WHAT TO DO.
Every line from the line containing "- intros [k" through the final line of the data is to be printed exactly; no other line is to appear.

[Stored data]
(** A text that opens a value: no white space, no closing bracket, first. *)
Definition opens (s : string) : Prop :=
  ∃ c t, s = String c t ∧ is_json_ws c = false ∧ c ≠ "]"%char ∧ c ≠ "}"%char.

Lemma skip_ws_app w s : str_all is_json_ws w = true → skip_ws (w +:+ s) = skip_ws s.
Proof. induction w as [|c w IH]; [done|]. cbn [str_all String.append]. intros [Hc Hw]%andb_true_iff. unfold skip_ws in *. cbn [lstrip_by]. by rewrite Hc, IH. Qed.

Lemma opens_skip s rest : opens s → skip_ws (s +:+ rest) = s +:+ rest.
Proof. intros (c & t & -> & Hc & _). unfold skip_ws. cbn [String.append lstrip_by]. by rewrite Hc. Qed.

(** A number starts with a digit, or with a minus and a digit. *)
Lemma scan_int_start s i t :
  scan_int s = Some (i, t) →
  ∃ c u, s = String c u ∧ (is_digit09 c = true ∨ c = "-"%char ∧ ∃ d r, u = String d r ∧ is_digit09 d = true).
Proof.
  assert (∀ x, (take_digits x).1 ≠ "" → ∃ d r, x = String d r ∧ is_digit09 d = true) as Ht.
  { intros [|d r]; [done|]. cbn. destruct (is_digit09 d) eqn:Ed; [by exists d, r|done]. }
  unfold scan_int. destruct s as [|c u]; [done|]. intros E. exists c, u. split; [done|].
  unfold startswith in E. cbn [String.prefix] in E. destruct (ascii_dec "-" c) as [<-|Hc]; cbn [str_drop] in E.
  - replace (String.prefix "" u) with true in E by (by destruct u). right. split; [done|].
    apply (Ht u). destruct (take_digits u) as [[|]]; done.
  - left. destruct (Ht (String c u)) as (d & r & [= <- <-] & Hd); [|done]. destruct (take_digits (String c u)) as [[|]]; done.
Qed.

Lemma scan_number_once `{Wide} limit s v rest :
  delimited rest → scan_number s = Got v "" → scan_once limit (s +:+ rest) = Got v rest ∧ opens s.
Proof.
  intros Hr E. pose proof (scan_number_app s rest v "" Hr E) as E2. cbn [String.append] in E2.
  assert (is_Some (scan_int s)) as [[i t] Ei].
  { unfold scan_number in E. destruct (scan_int s); [by eexists|done]. }
  apply scan_int_start in Ei as (c & u & -> & Hs). split.
  - cbn [String.append] in E2 |- *.
    assert (∀ w, scan_constant CONSTANTS (String c (u +:+ rest)) = w → w = None) as Hc.
    { intros w <-. destruct Hs as [Hd|(-> & d & r & -> & Hd)].
      - destruct c as [[] [] [] [] [] [] [] []]; try done.
      - destruct d as [[] [] [] [] [] [] [] []]; try done. }
    destruct limit; cbn [scan_once]; rewrite (Hc _ eq_refl), E2;
      (destruct Hs as [Hd|(-> & _)]; [destruct c as [[] [] [] [] [] [] [] []]; try done|done]).
  - exists c, u. split; [done|]. destruct Hs as [Hd|(-> & _)]; [|done].
    destruct c as [[] [] [] [] [] [] [] []]; done.
Qed.

(** What an element is written as, followed by a delimiter, is read as that element. *)
Definition reads {A} (one : string → scanned A) (w : string) (x : A) : Prop :=
  ∀ rest, delimited rest → one (w +:+ rest) = Got x rest.

Lemma delimited_cons c t : in_set ",]}" c = true → delimited (String c t).
Proof. intros Hc. right. by exists c, t. Qed.

Lemma scan_seq_ok {A} (one : string → scanned A) (D : A → string) close ws l x fuel rest :
  in_set "]}" close = true → str_all is_json_ws ws = true →
  (∀ y, y ∈ x :: l → reads one (D y) y ∧ opens (D y)) → length l < fuel →
  scan_seq one close fuel (join (String "," ws) (map D (x :: l)) +:+ String close rest) = Got (x :: l) rest.
Proof.
  intros Hc Hw. assert (is_json_ws close = false ∧ close ≠ ","%char ∧ in_set ",]}" close = true) as (Hc1 & Hc2 & Hc3).
  { destruct close as [[] [] [] [] [] [] [] []]; try done. }
  revert x fuel. induction l as [|y l IH]; intros x [|fuel] HD Hf; cbn [length] in Hf; try lia;
    destruct (HD x ltac:(set_solver)) as [Hx _]; cbn [scan_seq map join].
  - rewrite (Hx (String close rest) (delimited_cons close rest Hc3)). cbn [then_]. unfold skip_ws. cbn [lstrip_by].
    rewrite Hc1, (proj2 (Ascii.eqb_neq close ",") Hc2), Ascii.eqb_refl. done.
  - change (match map D l with [] => D y | _ :: _ => D y +:+ String "," ws +:+ join (String "," ws) (map D l) end)
      with (join (String "," ws) (map D (y :: l))).
    rewrite !app_assoc_str. cbn [String.append].
    rewrite (Hx (String "," _) (delimited_cons "," _ eq_refl)). cbn [then_].
    replace (skip_ws (String "," (ws +:+ join (String "," ws) (map D (y :: l)) +:+ String close rest)))
      with (String "," (ws +:+ join (String "," ws) (map D (y :: l)) +:+ String close rest)) by done.
    cbv beta iota. rewrite (Ascii.eqb_refl ","), (skip_ws_app ws _ Hw).
    assert (opens (join (String "," ws) (map D (y :: l)))) as Ho.
    { destruct (HD y ltac:(set_solver)) as [_ (c & t & Ey & Hy)]. cbn [map join]. rewrite Ey.
      destruct (map D l); [by exists c, t|]. by exists c, (t +:+ String "," ws +:+ join (String "," ws) (s :: l0)). }
    rewrite (opens_skip _ _ Ho), IH; [done|set_solver|lia].
Qed.

Lemma join_length ws x l : length l ≤ String.length (join (String "," ws) (x :: l)).
Proof.
  revert x. induction l as [|y l IH]; intros x; [cbn; lia|].
  change (join (String "," ws) (x :: y :: l)) with (x +:+ String "," ws +:+ join (String "," ws) (y :: l)).
  rewrite !length_append_str. cbn [length String.length]. specialize (IH y). lia.
Qed.

Lemma dict_of_NoDup {V} (l : list (string * V)) : NoDup (map fst l) → dict_of l = l.
Proof.
  intros Hl. unfold dict_of. change l with ([] ++ l) at 2. change (NoDup (map fst ([] ++ l))) in Hl. revert Hl.
  generalize (@nil (string * V)) as d. induction l as [|[k v] l IH]; intros d Hl; cbn [fold_left]; [by rewrite app_nil_r|].
  rewrite map_app in Hl. cbn in Hl. rewrite dict_set_fresh.
  - rewrite IH; [by rewrite <- app_assoc|]. rewrite !map_app. cbn. by rewrite <- app_assoc.
  - apply NoDup_app in Hl as (_ & Hd & _). intros Hk. apply (Hd k Hk). cbn. set_solver.
Qed.

Section roundtrip.
Context `{Wide} (str : string → string) (iws kws : string).

(** How strings are written, and the white space after a comma and a colon. *)
Context (str_reads : ∀ s, ∃ t, str s = String dquote t ∧ ∀ r, scan_string (t +:+ r) = Got s r)
        (iws_ok : str_all is_json_ws iws = true) (kws_ok : str_all is_json_ws kws = true).

#[local] Notation D := (dumps_with str (String "," iws) (String ":" kws)).
#[local] Notation member p := (str (fst p) +:+ String ":" kws +:+ D (snd p)).

Lemma list_ind_all_elem {A} (P : A → Prop) l x : list_ind_all P l → x ∈ l → P x.
Proof. induction l as [|y l IH]; cbn; [by intros _ ?%elem_of_nil|]. intros [Hy Hl] [->|]%elem_of_cons; [done|by apply IH]. Qed.

Lemma foldr_max_elem {A} (f : A → nat) l x : x ∈ l → f x ≤ foldr (λ y n, f y `max` n) 0 l.
Proof. induction l as [|y l IH]; cbn; [by intros ?%elem_of_nil|]. intros [->|Hx%IH]%elem_of_cons; lia. Qed.

Lemma scan_member_ok value k v :
  reads value (D v) v → opens (D v) → reads (scan_member value) (member (k, v)) (k, v).
Proof.
  intros Hv Ho rest Hr. destruct (str_reads k) as (t & Et & Hk). cbn [fst snd]. rewrite Et, !app_assoc_str.
  cbn [String.append scan_member]. rewrite Ascii.eqb_refl, Hk. cbn [then_].
  replace (skip_ws (String ":" (kws +:+ D v +:+ rest))) with (String ":" (kws +:+ D v +:+ rest)) by done.
  cbv beta iota. rewrite (skip_ws_app kws _ kws_ok), (opens_skip _ _ Ho), (Hv rest Hr). done.
Qed.

Lemma member_opens p : opens (member p).
Proof. destruct (str_reads (fst p)) as (t & -> & _). by exists dquote, (t +:+ String ":" kws +:+ D (snd p)). Qed.

(** The text after the opening bracket is not an empty container. *)
Lemma opens_not_empty {A} (w rest : string) (f : string → A) (g : A) :
  opens w →
  match w +:+ rest with String "]" r => f r | _ => g end = g ∧
  match w +:+ rest with String "}" r => f r | _ => g end = g.
Proof.
  intros (c & t & -> & _ & H1 & H2). cbn [String.append].
  destruct c as [[] [] [] [] [] [] [] []]; split; first [reflexivity | by exfalso].
Qed.

Lemma join_opens {A} (E : A → string) x l : opens (E x) → opens (join (String "," iws) (map E (x :: l))).
Proof.
  intros (c & t & Ex & Hx). cbn [map join]. rewrite Ex. destruct (map E l); [by exists c, t|].
  by exists c, (t +:+ String "," iws +:+ join (String "," iws) (s :: l0)).
Qed.

Definition is_constant (w : string) (x : json) : Prop := (w, x) ∈ CONSTANTS.

Lemma scan_constant_once limit w x : is_constant w x → reads (scan_once limit) w x ∧ opens w.
Proof.
  unfold is_constant, CONSTANTS. rewrite !elem_of_cons, elem_of_nil.
  intros [[= -> ->]|[[= -> ->]|[[= -> ->]|[[= -> ->]|[[= -> ->]|[[= -> ->]|[]]]]]]]; (split; [|by eexists _, _]);
    intros rest _; destruct limit, rest; reflexivity.
Qed.

Lemma scan_array limit l :
  (∀ y, y ∈ l → reads (scan_once limit) (D y) y ∧ opens (D y)) → reads (scan_once (S limit)) (D (JArr l)) (JArr l).
Proof.
  intros Hl rest _. cbn [dumps_with]. rewrite !app_assoc_str.
  destruct l as [|x l]; [reflexivity|].
  assert (opens (join (String "," iws) (map D (x :: l)))) as Ho.
  { apply join_opens. by destruct (Hl x ltac:(set_solver)). }
  set (w := join (String "," iws) (map D (x :: l))) in *.
  change ("[" +:+ w +:+ "]" +:+ rest) with (String "[" (w +:+ String "]" rest)). cbn [scan_once].
  replace (Ascii.eqb "[" dquote) with false by done. replace (Ascii.eqb "[" "{") with false by done.
  rewrite Ascii.eqb_refl, (opens_skip _ _ Ho). cbv beta zeta iota.
  rewrite (proj1 (opens_not_empty w (String "]" rest) (λ r, Got (JArr []) r)
                    (then_ (scan_items (scan_once limit) (S (String.length (w +:+ String "]" rest))) (w +:+ String "]" rest))
                       (λ v r, Got (JArr v) r)) Ho)).
  unfold scan_items, w. rewrite scan_seq_ok; [done|done|done|done|].
  rewrite length_append_str. pose proof (join_length iws (D x) (map D l)) as Hj. rewrite length_map in Hj. cbn [map]. lia.
Qed.

Lemma scan_object limit l :
  NoDup (map fst l) → (∀ p, p ∈ l → reads (scan_once limit) (D (snd p)) (snd p) ∧ opens (D (snd p))) →
  reads (scan_once (S limit)) (D (JObj l)) (JObj l).
Proof.
  intros Hk Hl rest _. cbn [dumps_with]. rewrite !app_assoc_str.
  destruct l as [|x l]; [reflexivity|].
  set (E := λ p : string * json, member p). change (λ p : string * json, member p) with E.
  assert (opens (join (String "," iws) (map E (x :: l)))) as Ho by (apply join_opens, member_opens).
  set (w := join (String "," iws) (map E (x :: l))) in *.
  change ("{" +:+ w +:+ "}" +:+ rest) with (String "{" (w +:+ String "}" rest)). cbn [scan_once].
  replace (Ascii.eqb "{" dquote) with false by done. rewrite Ascii.eqb_refl, (opens_skip _ _ Ho). cbv beta zeta iota.
  cbn [orb].
  rewrite (proj2 (opens_not_empty w (String "}" rest) (λ r, Got (JObj []) r)
                    (then_ (scan_members (scan_once limit) (S (String.length (w +:+ String "}" rest))) (w +:+ String "}" rest))
                       (λ m r, Got (JObj (dict_of m)) r)) Ho)).
  unfold scan_members, w. rewrite scan_seq_ok.
  - cbn [then_]. by rewrite dict_of_NoDup.
  - done.
  - done.
  - intros [k v] Hp. destruct (Hl (k, v) Hp) as [R O]. split; [by apply scan_member_ok|apply member_opens].
  - rewrite length_append_str. pose proof (join_length iws (E x) (map E l)) as Hj. rewrite length_map in Hj. cbn [map]. lia.
Qed.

TASK RESPONSE.
  - intros [k v] Hp. destruct (Hl (k, v) Hp) as [R O]. split; [by apply scan_member_ok|apply member_opens].
  - rewrite length_append_str. pose proof (join_length iws (E x) (map E l)) as Hj. rewrite length_map in Hj. cbn [map]. lia.
Qed.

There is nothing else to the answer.